Another thing you can do is the activity that I just described, the thing that we’re doing here at the University of Southern California, where we’re starting with Black students, faculty, and staff, and alumni. And we’re asking them, like—just like straight up, like, how can this institution serve you better? If you ask them, I can guarantee you they’ll tell you. And, you know, that is a repeatable process that you can do with Latino and Latinx faculty, staff, and students. Native American faculty, staff, and students and alumni. Asian American, and so on, and so forth.
One last thing that you could do right away—sorry if this sounds like terribly inappropriately self-promoting—but, you know, I really believe in the climate that we have created here. Those surveys, they could give you some very serious data on the realities and complexities of race in your institutional context. You know, a lot of times institutions waste a lot of money and a lot of time on just, like, random diversity activity that lead to nothing. Like, imagine if instead you were taking strategic action in the investment of your dollars in response to what your actual diversity, equity, and inclusion challenges and opportunities are.
Those are the kinds of things that could actually lead to measurable change. But you can’t—you can’t make those investments until you have done some sort of formal assessment of the climate to understand where the investments—where it makes sense to make the investments.
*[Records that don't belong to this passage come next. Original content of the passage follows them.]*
Lemma build_node_ok fuel : ∀ r m, m ⊆ m0 → size m ≤ fuel →
  built_ok r (build_execution_node fuel r m).1 m (build_execution_node fuel r m).2.
Proof using placed_under.
  induction fuel as [|fuel IH]; intros r m Hm Hsize.
  - assert (m = ∅) as -> by (apply map_size_empty_inv; lia). cbn. rewrite delete_empty.
    split_and!; [|done|by repeat constructor]. split_and!; [done|done|]. by repeat constructor.
  - cbn [build_execution_node].
    destruct (map_threaded (build_execution_node fuel)
      (sort_by execution_sort_key (default [] (m !! ex_id r))) (delete (ex_id r) m)) as [ns m'] eqn:Hns.
    assert (takes (map node_data (sort_by execution_sort_key (default [] (m !! ex_id r)))) (flatten_all ns)
              (delete (ex_id r) m) m' ∧
            map node_of ns = map node_data (sort_by execution_sort_key (default [] (m !! ex_id r))) ∧
            Forall well_placed ns) as ((Hsub & Hperm & Hkeys) & Hnodes & Hplaced).
    { destruct (m !! ex_id r) as [l|] eqn:Hl; cbn in Hns |- *.
      - eapply build_children; [exact IH|exact Hns| |].
        + etrans; [apply delete_subseteq|done].
        + rewrite map_size_delete, Hl. cbn. lia.
      - injection Hns as <- <-. by repeat split. }
    assert (delete (ex_id r) m ⊆ m) as Hdel by apply delete_subseteq.
    split_and!; cbn; [| done |].
    + split_and!; [by etrans| |].
      * cbn. f_equiv. fold (flatten_all ns). rewrite Hperm, (pending_take m (ex_id r)), fmap_app.
        f_equiv. apply Permutation_map, sort_by_perm.
      * constructor; [|done]. cbn. eapply lookup_weaken_None; [apply lookup_delete_eq|done].
    + constructor; [| |done].
      * apply (Forall_fmap node_of (fun d => nd_parent_id d = Some (ex_id r))).
        change (node_of <$> ns) with (map node_of ns). rewrite Hnodes. apply Forall_fmap.
        rewrite sort_by_perm. destruct (m !! ex_id r) as [l|] eqn:Hl; cbn; [|constructor].
        eapply placed_under, lookup_weaken; eauto.
      * rewrite Hnodes. apply sorted_nodes, sort_by_sorted, execution_sort_key_opp.
Qed.
End build.
Lemma accepted_replies_reach_the_asker_witness :
  ∃ c, replies_sent demo_answered !! c = Some (Answers [["yes"]]) ∧ 0 = c.
Proof.
  destruct (proj1 (accepted_replies_reach_the_asker demo_requests _ _ demo_requests_run) 1 "question_0"
    (Answers [["yes"]]) demo_info eq_refl eq_refl) as (_ & c & Hc & Hasker).
  exists c. split; [exact Hc|]. by apply (Hasker 0 "s" [demo_question] demo_info 0).
Defined.
(** ** Events *)

Definition push_event (e : SessionEvent) M : SessionManager :=
  let queue := if SESSION_EVENT_QUEUE_CAP <=? length (events M) then tail (events M) else events M in
  {| sessions := sessions M; events := queue ++ [e]; bus := bus M; published := published M; hooks := hooks M |}.

Definition publish_event (def : string) (properties : BusProperties) M : SessionManager :=
  if bus M && in_runtime then
    {| sessions := sessions M; events := events M; bus := bus M; published := published M ++ [(def, properties)];
       hooks := hooks M |}
  else M.
Definition publish_session_event (def : string) s M : SessionManager := publish_event def (InfoOfRow (to_row s)) M.
Definition publish_message_event (def : string) m M : SessionManager := publish_event def (InfoOfMessage m) M.
Definition publish_part_event (def : string) p M : SessionManager := publish_event def (PartOf p) M.

Definition json_object (members : list (string * Value)) : Value := Object (list_to_map members).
Otherwise, we’re just going to keep, like, wasting money on just, like, random diversity consultants, random people who’ve written interesting books on various diversity things, but aren’t going to make a difference in the actual, like, improvement of our—of our campus communities. Those are things you could do right away.
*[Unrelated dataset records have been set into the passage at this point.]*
(* ===== verification/SessionTodoProps.v ===== *)
(** * Todo lists in memory and in the database

    What the database returns is what is in memory, and when it is not. *)

From S2P Require Import Prelude Json SessionTypes SessionTodo.
From stdpp Require Import options.

(** ** Rows of a list *)

Lemma str_app_cancel (p s t : string) : p +:+ s = p +:+ t → s = t.
Proof. induction p as [|c p IH]; simpl; [done|]. intros [= E]. by apply IH. Qed.

Lemma todo_id_inj sid i j : todo_id sid i = todo_id sid j → i = j.
Proof.
  unfold todo_id. intros E%str_app_cancel. injection E as E%dec_string_inj. by apply Nat2N.inj.
Qed.

(** The items of a list, each at its index. *)
Definition items_of (sid : string) (todos : list TodoInfo) : list TodoItem := imap (item_of sid) todos.
Definition rows_of (sid : string) (todos : list TodoInfo) : gmap string TodoItem :=
  list_to_map ((λ item, (ti_id item, item)) <$> items_of sid todos).

Lemma items_ids sid todos : NoDup (ti_id <$> items_of sid todos).
Proof.
  apply NoDup_alt. intros i j x Hi Hj. unfold items_of in *.
  rewrite list_lookup_fmap, list_lookup_imap in Hi, Hj.
  destruct (todos !! i), (todos !! j); simplify_eq/=. by eapply todo_id_inj.
Qed.

Lemma rows_of_lookup sid todos k item :
  rows_of sid todos !! k = Some item ↔ ∃ i todo, todos !! i = Some todo ∧ k = todo_id sid i ∧ item = item_of sid i todo.
Proof.
  unfold rows_of. rewrite <- elem_of_list_to_map.
  2: { rewrite <- list_fmap_compose. apply items_ids. }
  rewrite list_elem_of_fmap. split.
  - intros (x&[= -> ->]&Hx). apply list_elem_of_lookup in Hx as [i Hi]. unfold items_of in Hi.
    rewrite list_lookup_imap in Hi. destruct (todos !! i) as [todo|] eqn:E; simplify_eq/=. by exists i, todo.
  - intros (i&todo&E&->&->). exists (item_of sid i todo). split; [done|].
    apply list_elem_of_lookup. exists i. unfold items_of. by rewrite list_lookup_imap, E.
Qed.

Lemma rows_of_ext sid todos rows :
  (∀ k item, rows !! k = Some item ↔
    ∃ i todo, todos !! i = Some todo ∧ k = todo_id sid i ∧ item = item_of sid i todo) →
  rows = rows_of sid todos.
Proof. intros Hrows. apply map_eq. intros k. apply option_eq. intros item. by rewrite Hrows, rows_of_lookup. Qed.

Lemma rows_of_nil sid : rows_of sid [] = ∅.
Proof. done. Qed.

(** Appending an item and replacing one. *)
Lemma rows_of_put sid todos i todo :
  i ≤ length todos →
  <[todo_id sid i := item_of sid i todo]> (rows_of sid todos) = rows_of sid (take i todos ++ todo :: drop (S i) todos).
Proof.
  intros Hi. apply rows_of_ext. intros k item. rewrite lookup_insert_Some, rows_of_lookup. split.
  - intros [[<- <-]|[Hne (j&t&Hj&->&->)]].
    + exists i, todo. split; [|done]. by rewrite lookup_app_r, length_take, Nat.min_l, Nat.sub_diag by (rewrite ?length_take; lia).
    + exists j, t. split; [|done]. assert (j ≠ i) by congruence. destruct (decide (j < i)).
      * rewrite lookup_app_l by (rewrite length_take; apply lookup_lt_Some in Hj; lia). by rewrite lookup_take_lt.
      * rewrite lookup_app_r by (rewrite length_take; lia). rewrite length_take, Nat.min_l by done.
        replace (j - i) with (S (j - S i)) by lia. simpl. rewrite lookup_drop. by replace (S i + (j - S i)) with j by lia.
  - intros (j&t&Hj&->&->). destruct (decide (j = i)) as [->|Hne].
    + left. rewrite lookup_app_r, length_take, Nat.min_l, Nat.sub_diag in Hj by (rewrite ?length_take; lia). by simplify_eq/=.
    + right. split; [by intros ?%todo_id_inj|]. exists j, t. split; [|done]. destruct (decide (j < i)).
      * rewrite lookup_app_l in Hj by (rewrite length_take; lia). by rewrite lookup_take_lt in Hj.
      * rewrite lookup_app_r, length_take, Nat.min_l in Hj by (rewrite ?length_take; lia).
        replace (j - i) with (S (j - S i)) in Hj by lia. simpl in Hj. rewrite lookup_drop in Hj.
        by replace (S i + (j - S i)) with j in Hj by lia.
Qed.

Lemma rows_of_add sid todos todo :
  <[todo_id sid (length todos) := item_of sid (length todos) todo]> (rows_of sid todos) = rows_of sid (todos ++ [todo]).
Proof. rewrite rows_of_put by done. by rewrite take_ge, drop_ge by lia. Qed.

Lemma rows_of_replace sid todos i todo :
  i < length todos →
  <[todo_id sid i := item_of sid i todo]> (rows_of sid todos) = rows_of sid (<[i := todo]> todos).
Proof. intros Hi. rewrite rows_of_put by lia. by rewrite insert_take_drop. Qed.

Lemma rows_of_pop sid todos todo :
  delete (todo_id sid (length todos)) (rows_of sid (todos ++ [todo])) = rows_of sid todos.
Proof.
  rewrite <- rows_of_add. apply delete_insert_id. apply eq_None_not_Some. intros [item Hitem].
  apply rows_of_lookup in Hitem as (i&t&Ht&E&_). apply todo_id_inj in E. apply lookup_lt_Some in Ht. lia.
Qed.

#[export] Instance position_leb_trans : Transitive position_leb.
Proof. intros a b c. unfold position_leb. lia. Qed.
#[export] Instance position_leb_total : Total position_leb.
Proof. intros a b. unfold position_leb. lia. Qed.

Lemma items_sorted sid todos : StronglySorted position_leb (items_of sid todos).
Proof.
  unfold items_of. assert (∀ n, StronglySorted position_leb (imap (λ i, item_of sid (n + i)) todos)) as Hsorted.
  2: { exact (Hsorted 0). }
  induction todos as [|todo todos IH]; intros n; [constructor|]. cbn [imap]. constructor.
  - replace (imap _ todos) with (imap (λ i, item_of sid (S n + i)) todos); [apply IH|].
    apply imap_ext. intros i t _. cbn. by rewrite Nat.add_succ_r.
  - apply Forall_forall. intros x Hx. apply list_elem_of_lookup in Hx as [i Hi].
    rewrite list_lookup_imap in Hi. apply fmap_Some in Hi as (t&_&->). unfold position_leb. cbn. lia.
Qed.

Section Sync.
Context `{SessionEnv}.

Lemma rows_read_back sid todos t :
  session_rows sid t = rows_of sid todos → info_of <$> rows_by_position sid t = todos.
Proof.
  intros Hrows. unfold rows_by_position. rewrite Hrows.
  assert (E : merge_sort position_leb (hash_values (rows_of sid todos)) = items_of sid todos).
  { assert (Hperm : hash_values (rows_of sid todos) ≡ₚ items_of sid todos).
    { unfold hash_values, rows_of. rewrite hash_entries_perm, map_to_list_to_map.
      - by rewrite <- list_fmap_compose, list_fmap_id.
      - rewrite <- list_fmap_compose. apply items_ids. }
    apply (StronglySorted_unique_strong position_leb).
    - intros x y Hx Hy Hxy Hyx. rewrite merge_sort_Permutation, Hperm in Hx.
      apply list_elem_of_lookup in Hx as [i Hi], Hy as [j Hj]. unfold items_of in *.
      rewrite list_lookup_imap in Hi, Hj. apply fmap_Some in Hi as (a&Ha&->), Hj as (b&Hb&->).
      unfold position_leb in *. cbn in *. assert (i = j) as -> by lia. congruence.
    - apply (StronglySorted_merge_sort position_leb).
    - apply items_sorted.
    - by rewrite merge_sort_Permutation. }
  rewrite E. unfold items_of. apply list_eq. intros i. rewrite list_lookup_fmap, list_lookup_imap.
  by destruct (todos !! i) as [[]|].
Qed.

(** ** Calls *)

Inductive TodoCall :=
| TodoUpdate (sid : string) (todos : list TodoInfo) | TodoClear (sid : string)
| TodoSetStatus (sid : string) (index : nat) (st : string) | TodoAdd (sid : string) (todo : TodoInfo)
| TodoRemove (sid : string) (index : nat) | TodoGet (sid : string).

Definition todo_call (c : TodoCall) (T : TodoManager) : TodoManager :=
  match c with
  | TodoUpdate sid todos => todo_update (λ _, false) sid todos T
  | TodoClear sid => todo_clear (λ _, false) sid T
  | TodoSetStatus sid i st => snd (todo_set_status (λ _, false) sid i st T)
  | TodoAdd sid todo => todo_add (λ _, false) sid todo T
  | TodoRemove sid i => snd (todo_remove (λ _, false) sid i T)
  | TodoGet sid => snd (todo_get (λ _, false) sid T)
  end.

(** What the calls mean for the list of each session. *)
Definition with_status_at (i : nat) (st : string) (todos : list TodoInfo) : list TodoInfo :=
  alter (λ todo, {| td_content := td_content todo; td_status := st; td_priority := td_priority todo |}) i todos.
Lemma with_status_inside i st todos todo :
  todos !! i = Some todo →
  <[i := {| td_content := td_content todo; td_status := st; td_priority := td_priority todo |}]> todos
    = with_status_at i st todos.
Proof. intros Hi. unfold with_status_at. rewrite list_insert_alter. by apply list_alter_ext; [intros x Hx; simplify_eq|]. Qed.
Lemma with_status_outside i st todos : length todos ≤ i → with_status_at i st todos = todos.
Proof.
  unfold with_status_at. revert i. induction todos as [|t todos IH]; intros [|i] Hi; cbn in *; [done|done|lia|].
  f_equal. apply IH. lia.
Qed.

Definition list_after (c : TodoCall) (sid : string) (todos : list TodoInfo) : list TodoInfo :=
  match c with
  | TodoUpdate s new => if decide (s = sid) then new else todos
  | TodoClear s => if decide (s = sid) then [] else todos
  | TodoSetStatus s i st => if decide (s = sid) then with_status_at i st todos else todos
  | TodoAdd s todo => if decide (s = sid) then todos ++ [todo] else todos
  | TodoRemove s i => if decide (s = sid) then remove_at i todos else todos
  | TodoGet _ => todos
  end.

Definition in_memory (sid : string) (T : TodoManager) : list TodoInfo := default [] (td_state T !! sid).
(** The table has the rows of the lists in memory, and no others. *)
Definition synced (T : TodoManager) : Prop :=
  ∃ t, td_db T = Some t ∧ ∀ sid, session_rows sid t = rows_of sid (in_memory sid T).
Lemma session_rows_insert sid sid' rows t :
  session_rows sid (<[sid' := rows]> t) = if decide (sid' = sid) then rows else session_rows sid t.
Proof.
  unfold session_rows. destruct (decide (sid' = sid)) as [->|Hne]; [by rewrite lookup_insert_eq|].
  by rewrite lookup_insert_ne.
Qed.

(** Upserts of a list, from an index on, into the rows of those before. *)
Lemma upsert_all_spec sid todos before T t :
  td_db T = Some t → session_rows sid t = rows_of sid before →
  ∃ t', upsert_all (λ _, false) sid (length before) todos T
      = {| td_state := td_state T; td_db := Some t'; td_queries := td_queries T + length todos; td_bus := td_bus T;
           td_published := td_published T |} ∧
    ∀ sid', session_rows sid' t' = if decide (sid = sid') then rows_of sid (before ++ todos) else session_rows sid' t.
Proof.
  revert before T t. induction todos as [|todo todos IH]; intros before T t Hdb Hrows; cbn [upsert_all].
  - exists t. split; [by destruct T; simpl in *; rewrite Nat.add_0_r, Hdb|].
    intros sid'. case_decide as E; [|done]. by rewrite app_nil_r, <- E.
  - unfold query at 1. rewrite Hdb.
    destruct (IH (before ++ [todo])
      {| td_state := td_state T;
         td_db := Some (upsert_row sid (item_of sid (length before) todo) t);
         td_queries := S (td_queries T); td_bus := td_bus T; td_published := td_published T |}
      (upsert_row sid (item_of sid (length before) todo) t)) as (t'&E&Hrows'); [done| |].
    { unfold upsert_row. rewrite session_rows_insert, decide_True, Hrows by done. apply rows_of_add. }
    rewrite length_app, Nat.add_1_r in E. exists t'. split.
    + rewrite E. cbn. f_equal. lia.
    + intros sid'. rewrite Hrows'. unfold upsert_row. rewrite session_rows_insert, <- app_assoc.
      by case_decide.
Qed.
FASKIANOS: And with that will have to be the end of our webinar. I apologize to all of those. There are so many hands in the air. We just could not get to you.
But, Dr. Shaun Harper, this was fantastic. We are looking forward to your book, Race Matters in College. Is your congressional testimony online?
HARPER: It is online. The recorded version is on YouTube and the actual—the actual written testimony is on the House website.
FASKIANOS: Great. We’ll circulate it after this call, so—
HARPER: I can actually—I have a link. I’ll put the link in the chat to the testimony.
FASKIANOS: OK, great. Great. And we’ll circulate it to everybody. And you can also follow Dr. Harper. He is active on Twitter. So I encourage you to follow him at @DrShaunHarper. And we will also come back to you, Shaun, for other resources we can share with the group. But this has been a terrific conversation. Thank you for all the work that you’ve been doing. And we look forward to continuing to follow what you’re doing at the University of Southern California.
We will continue to convene this series. Please feel free to send us ideas of topics you’d like to cover, speakers, et cetera. The next Educators Webinar will take place on Wednesday July 22, from 1:00 to 2:00 p.m. Eastern time. Preeti Malani, chief health officer and a professor medicine in the Division of Infectious Diseases at the University of Michigan will lead a conversation on campus health and safety. So we hope you will join us for that. We will send out an invitation. Please do follow us on Twitter at @CFR_Academic, and visit CFR.org, ThinkGlobalHealth.org, and ForeignAffairs.com for additional information and analysis on COVID-19, racial justice, as well as many other matters on U.S. foreign policy.
I hope you all stay safe and healthy during this challenging time. And thank you again for joining us today. We look forward to your continued participation in the Educators Webinar Series this summer.